Посетительница передала привет от Максимилиана Александровича и его акварели в подарок. На одной из них бисерным почерком Волошина было написано: „Первому, кто запечатлел душу русской усобицы"…

Посетила нас и сестра М.А. Варвара, изображенная им в романе „Белая гвардия" (Елена), а оттуда перекочевавшая в пьесу „Дни Турбиных". Это была миловидная женщина с тяжелой нижней челюстью. Держалась она, как разгневанная принцесса: она обиделась за своего мужа, обрисованного в отрицательном виде в романе под фамилией Тальберг. Не сказав со мной и двух слов, она уехала. М. А. был смущен…

Вспоминаю одну из первых оплеух (потом их было без счета). В одном из своих писаний Виктор Шкловский выразился так: „А у ковра Булгаков". (Гамбургский счет. Л. 1928, стр. 5.) Поясню для тех, кто не знаком с этим выражением. Оно означает, что на арене „у ковра" представление ведет, развлекая публику, клоун.

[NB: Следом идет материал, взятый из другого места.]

(* ===== verification/PortOps.v ===== *)
(** What each operation of src/src/port.c promises: taking and giving up ipc
    buckets, making ports and rights, queueing and taking messages, and joining
    and leaving wait lists. *)

From S2P Require Import Prelude Clock Sched Ports PortInv KInv PortWake PortRef.
From stdpp Require Import prelude list gmap strings.
From Stdlib Require Import ZArith Lia.
Open Scope Z_scope.

(** * Buckets *)

Definition unlocked (σ : kst) : Prop := k_ipc σ = replicate NIPCLOCK 0%nat.
Definition wide (σ : kst) : Prop := k_ipc σ = replicate NIPCLOCK 1%nat.
(** Only the bucket covering [pt]. *)
Definition narrow (pt : kport) (σ : kst) : Prop :=
  k_ipc σ = <[ipcbucket_of pt := 1%nat]> (replicate NIPCLOCK 0%nat).

Definition with_ipc (l : list nat) (σ : kst) : kst := set_k_ipc l σ.

Lemma ipclock_enter_eq σ :
  unlocked σ → ipclock_enter σ = Ok (tt, with_ipc (replicate NIPCLOCK 1%nat) σ).
Proof. intros H. destruct σ; simpl in H. unfold unlocked in H. simpl in H. by subst. Qed.

Lemma ipclock_leave_eq σ :
  wide σ → ipclock_leave σ = Ok (tt, with_ipc (replicate NIPCLOCK 0%nat) σ).
Proof. intros H. destruct σ; unfold wide in H; simpl in H. by subst. Qed.

(** Held by nobody, or held whole once: what a region may be entered from. *)
Definition lockable (σ : kst) : Prop := unlocked σ ∨ wide σ.

Lemma enter_any σ : lockable σ → ipclock_enter σ = Ok (tt, with_ipc (List.map S (k_ipc σ)) σ).
Proof. intros [H|H]; destruct σ; unfold unlocked, wide in H; simpl in H; by subst. Qed.

Lemma leave_any σ σ' : lockable σ → k_ipc σ' = List.map S (k_ipc σ) →
  ipclock_leave σ' = Ok (tt, with_ipc (k_ipc σ) σ').
Proof.
  intros [H|H] E; destruct σ, σ'; unfold unlocked, wide in H; simpl in H, E; subst; done.
Qed.

Lemma entered_ipcheld σ σ' : lockable σ → k_ipc σ' = List.map S (k_ipc σ) → ipcheld σ' = true.
Proof.
  intros [H|H] E; destruct σ, σ'; unfold unlocked, wide in H; simpl in H, E; subst; done.
Qed.

Lemma wide_ipcheld σ : wide σ → ipcheld σ = true.
Proof. intros H. destruct σ; unfold wide in H; simpl in H. by subst. Qed.

Lemma bucket_cases (P : nat → Prop) pt :
  P 0%nat → P 1%nat → P 2%nat → P 3%nat → P 4%nat → P 5%nat → P 6%nat → P 7%nat →
  P (ipcbucket_of pt).
Proof.
  intros. pose proof (bucket_lt pt) as H'. unfold NIPCLOCK in H'.
  destruct (ipcbucket_of pt) as [|[|[|[|[|[|[|[|]]]]]]]]; try done. lia.
Qed.

Lemma enter_one_eq pt σ :
  unlocked σ → ipclock_enter_one (ipcbucket_of pt) σ =
    Ok (tt, with_ipc (<[ipcbucket_of pt := 1%nat]> (replicate NIPCLOCK 0%nat)) σ).
Proof.
  intros H. destruct σ; unfold unlocked in H; simpl in H. subst.
  apply (bucket_cases (λ b, ipclock_enter_one b _ = Ok (tt, with_ipc (<[b := 1%nat]> _) _))); done.
Qed.

Lemma leave_one_eq pt σ :
  narrow pt σ → ipclock_leave_one (ipcbucket_of pt) σ =
    Ok (tt, with_ipc (replicate NIPCLOCK 0%nat) σ).
Proof.
  intros H. destruct σ; unfold narrow in H; simpl in H. revert H.
  apply (bucket_cases (λ b, _ = <[b := 1%nat]> _ → ipclock_leave_one b _ = Ok (tt, _)));
    intros ->; done.
Qed.

Lemma narrow_held pt σ : narrow pt σ → ipcheld_one_port pt σ = true.
Proof.
  intros H. destruct σ; unfold narrow in H; simpl in H. revert H. unfold ipcheld_one_port.
  apply (bucket_cases (λ b, _ = <[b := 1%nat]> _ → ipcheld_one b _ = true));
    intros ->; done.
Qed.

Lemma enter_port_eq q pt σ :
  k_ports σ !! q = Some pt → unlocked σ →
  ipclock_enter_port q σ =
    Ok (tt, with_ipc (<[ipcbucket_of pt := 1%nat]> (replicate NIPCLOCK 0%nat)) σ).
Proof.
  intros Hq H. unfold ipclock_enter_port. rewrite (bind_get_port q pt) by done.
  by apply enter_one_eq.
Qed.

Lemma leave_port_eq q pt σ :
  k_ports σ !! q = Some pt → narrow pt σ →
  ipclock_leave_port q σ = Ok (tt, with_ipc (replicate NIPCLOCK 0%nat) σ).
Proof.
  intros Hq H. unfold ipclock_leave_port. rewrite (bind_get_port q pt) by done.
  by apply leave_one_eq.
Qed.

Lemma kinv_ipc X Y l σ : kinv X Y σ → kinv X Y (with_ipc l σ).
Proof. intros K. eapply kinv_ext; [exact K|done..]. Qed.

#[export] Hint Resolve kinv_ipc wide_ipcheld narrow_held : nlos.

(** * Making a port *)

Lemma free_slot_spec v n : ∀ i j, free_slot v i n = Some j → (i <= j < i + n)%nat ∧ v !! j = None.
Proof.
  induction n as [|n IH]; intros i j H; simpl in H; [done|].
  destruct (v !! i) as [a|] eqn:E.
  - apply IH in H as [H1 H2]. split; [lia|done].
  - simplify_eq. split; [lia|done].
Qed.

(** After a malloc that failed, and one that gave out the next address. *)
Definition failed_st (σ : kst) : kst := set_k_nalloc (S (k_nalloc σ)) σ.
Definition alloc_st (σ : kst) : kst := set_k_next (S (k_next σ)) (failed_st σ).

Lemma malloc_eq σ :
  malloc σ = if k_mem σ (k_nalloc σ) then Ok (Some (k_next σ), alloc_st σ)
             else Ok (None, failed_st σ).
Proof. done. Qed.

Lemma kinv_failed X Y σ : kinv X Y σ → kinv X Y (failed_st σ).
Proof. intros K. eapply kinv_ext; [exact K|done..]. Qed.
Lemma kinv_alloc X Y σ : kinv X Y σ → kinv X Y (alloc_st σ).
Proof. intros K. eapply kinv_ext; [exact K|done..| |done]. simpl. lia. Qed.
#[export] Hint Resolve kinv_failed kinv_alloc : nlos.

Definition fresh_port (i : nat) (gen : Z) : kport :=
  mkKport i true gen [] 0 0 false 0 [] 0 0 0 0.

Lemma fresh_port_ok i gen : port_ok (fresh_port i gen).
Proof.
  split; simpl; try done.
  - intros m H. by apply elem_of_nil in H.
  - constructor.
Qed.

Lemma kinv_new X Y σ i q gen :
  kinv X Y σ → k_ports σ !! q = None → k_portv σ !! i = None → (q < k_next σ)%nat →
  kinv X Y (add_port i q (fresh_port i gen) σ).
Proof.
  intros K Hq Hi Hn. split.
  - by apply refs_new; [apply K|..].
  - intros q' p H. simpl in H. apply lookup_insert_Some in H as [[<- <-]|[_ H]].
    + apply fresh_port_ok.
    + by apply (ki_port X Y σ K q').
  - apply (ki_proc X Y σ K).
  - destruct (ki_chunks X Y σ K) as [H1 H2].
    assert (∀ c, owned c Y (k_ports (add_port i q (fresh_port i gen) σ)) = owned c Y (k_ports σ)) as E.
    { intros c. simpl. unfold owned. rewrite msum_insert_None by done.
      change (queue_bufs c (pt_queue (fresh_port i gen))) with 0. lia. }
    split; intros c; rewrite E; [apply H1|apply H2].
  - destruct (ki_wait X Y σ K) as [W1 W2 W3]. split; simpl; try done.
    + intros q' p w H Hin. apply lookup_insert_Some in H as [[<- <-]|[_ H]].
      * by apply elem_of_nil in Hin.
      * by apply W1 with p.
    + intros p ip w Hp Hin. destruct (W2 p ip w Hp Hin) as (x & Hx & E & Ho).
      exists x. split_and!; [done..|]. intros Hon.
      destruct (Ho Hon) as (p0 & Hp0 & Hw & Hr). exists p0. split_and!; [|done..].
      rewrite lookup_insert_ne; [done|]. intros ->. congruence.
  - by eapply sched_ok_ext; [apply (ki_sched X Y σ K)|..].
  - intros q' [p H]. simpl in *. apply lookup_insert_Some in H as [[<- _]|[_ H]]; [done|].
    apply (ki_fresh X Y σ K). by exists p.
  - apply (ki_wfresh X Y σ K).
  - apply (ki_max X Y σ K).
Qed.

(** What port_new leaves alone. *)
Definition rest (σ : kst) :=
  (k_procs σ, k_waiters σ, k_sch σ, k_timers σ, k_krefs σ, k_chunks σ, k_ipc σ,
   k_maxports σ, k_hangup_gen σ).

Lemma port_new_spec X Y σ :
  kinv X Y σ →
  ∃ o σ', port_new σ = Ok (o, σ') ∧ kinv X Y σ' ∧ rest σ' = rest σ ∧
    match o with
    | None => k_ports σ' = k_ports σ ∧ k_portv σ' = k_portv σ ∧
        (free_slot (k_portv σ) 0 (k_maxports σ) = None ∨ k_mem σ (k_nalloc σ) = false)
    | Some q => ∃ i gen, k_ports σ !! q = None ∧ k_portv σ !! i = None ∧ (i < k_maxports σ)%nat ∧
        k_ports σ' = <[q := fresh_port i gen]> (k_ports σ) ∧
        k_portv σ' = <[i := q]> (k_portv σ) ∧ gen = u64 (k_portgen σ + 1) ∧ k_portgen σ' = gen
    end.
Proof.
  intros K. unfold port_new. rewrite bind_get.
  destruct (free_slot (k_portv σ) 0 (k_maxports σ)) as [i|] eqn:Ef.
  2: { exists None, σ. split_and!; try done. by left. }
  apply free_slot_spec in Ef as [Hi Hv].
  destruct (k_mem σ (k_nalloc σ)) eqn:Em.
  2: { rewrite (bind_ok _ _ σ None (failed_st σ)) by by rewrite malloc_eq, Em.
       exists None, (failed_st σ). split_and!; try done; [by apply kinv_failed|by right]. }
  rewrite (bind_ok _ _ σ (Some (k_next σ)) (alloc_st σ)) by by rewrite malloc_eq, Em.
  rewrite bind_get, bind_modify, bind_put_port, !bind_modify.
  set (gen := u64 (k_portgen (alloc_st σ) + 1)).
  assert (Z.to_nat (u16 (Z.of_nat i)) = i) as Ei.
  { unfold u16. rewrite wrap_small; [lia|]. pose proof (ki_max X Y σ K). lia. }
  rewrite Ei. fold (fresh_port i gen).
  set (σ1 := set_k_portgen gen (alloc_st σ)).
  assert (k_ports σ !! k_next σ = None) as Hf.
  { destruct (k_ports σ !! k_next σ) eqn:E; [|done].
    pose proof (ki_fresh X Y σ K (k_next σ) ltac:(by eexists)). lia. }
  assert (kinv X Y (add_port i (k_next σ) (fresh_port i gen) σ1)) as K'.
  { apply kinv_new; [|done|done|simpl; lia].
    eapply kinv_ext; [exact (kinv_alloc X Y σ K)|done..]. }
  eexists (Some (k_next σ)), _. split; [reflexivity|].
  split_and!; [eapply kinv_ext; [exact K'|..]; by case_match|by case_match|].
  exists i, gen. split_and!; try done; try (by case_match). lia.
Qed.

(** * Making a right *)

Lemma puti_puti p ip ip' σ : puti p ip' (puti p ip σ) = puti p ip' σ.
Proof. unfold puti. simpl. by rewrite insert_insert_eq. Qed.

Lemma kinv_puti X X' Y σ p ip ip' :
  kinv X Y σ → k_procs σ !! p = Some ip → refs_ok X' (puti p ip' σ) → proc_ok ip' →
  ip_waiters ip' = ip_waiters ip → (ip_w0used ip = true → ip_w0used ip' = true) →
  (ip_woken ip' = true → ip_woken ip = true) →
  (∀ w x, w ∈ ip_waiters ip → k_waiters σ !! w = Some x → w_onport x = true →
     1 <= rights_n false (w_port x) ip → 1 <= rights_n false (w_port x) ip') →
  kinv X' Y (puti p ip' σ).
Proof.
  intros K Hp R Hok Ew E0 Hwk Hr. split; try done.
  - apply (ki_port X Y σ K).
  - intros p' i H. simpl in H. apply lookup_insert_Some in H as [[<- <-]|[_ H]]; [done|].
    by apply (ki_proc X Y σ K p').
  - destruct (ki_chunks X Y σ K). by split.
  - destruct (ki_wait X Y σ K) as [W1 W2 W3]. split; simpl.
    + intros q pt w Hq Hin. destruct (W1 q pt w Hq Hin) as (x & i & Hx & E & Ho & Hi & Hw).
      destruct (decide (p = w_p x)) as [->|Hne].
      * exists x, ip'. rewrite lookup_insert_eq. simplify_eq. by rewrite Ew.
      * exists x, i. by rewrite lookup_insert_ne.
    + intros p' i w H Hin. apply lookup_insert_Some in H as [[<- <-]|[_ H]]; [|by apply W2].
      rewrite Ew in Hin. destruct (W2 p ip w Hp Hin) as (x & Hx & E & Ho).
      exists x. split_and!; [done..|]. intros Hon.
      destruct (Ho Hon) as (pt & Hq & Hw & Hn). eauto 6.
    + intros p' i p'' H Hin. apply lookup_insert_Some in H as [[<- <-]|[_ H]]; [|by eapply W3].
      rewrite Ew in Hin. destruct (W3 p ip p'' Hp Hin). auto.
  - destruct (ki_sched X Y σ K) as [H1 H2 H3 H4]. split; try done; simpl.
    + intros p' i H. apply lookup_insert_Some in H as [[<- _]|[_ H]]; [by apply (H3 p ip)|].
      by apply (H3 p' i).
    + intros p' i H Hk. apply lookup_insert_Some in H as [[<- <-]|[_ H]]; [|by apply (H4 p' i)].
      apply (H4 p ip); auto.
  - apply (ki_fresh X Y σ K).
  - apply (ki_wfresh X Y σ K).
  - apply (ki_max X Y σ K).
Qed.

Я никогда не забуду, как дрогнуло и побледнело лицо М. А. Выпад Шкловского тем более непонятен, что за несколько дней перед этим он обратился к Булгакову за врачебной консультацией. Конечно, полного иммунитета от оплеух и уколов выработать в себе было нельзя, но покрыться более толстой кожей, продубиться было просто необходимо, как покажет сама жизнь.

Между тем, работа над пьесой „Дни Турбиных" шла своим чередом. Этот период в жизни Михаила Афанасьевича можно назвать зарей его общения с Художественным театром. И, конечно, нельзя было предвидеть, что через какие-нибудь десять лет светлый роман с театром превратится в „Театральный роман". Был М.А. в то время упоен театром. И если Глинка говорил: „Музыка — душа моя!", то Булгаков мог сказать: „Театр — душа моя!"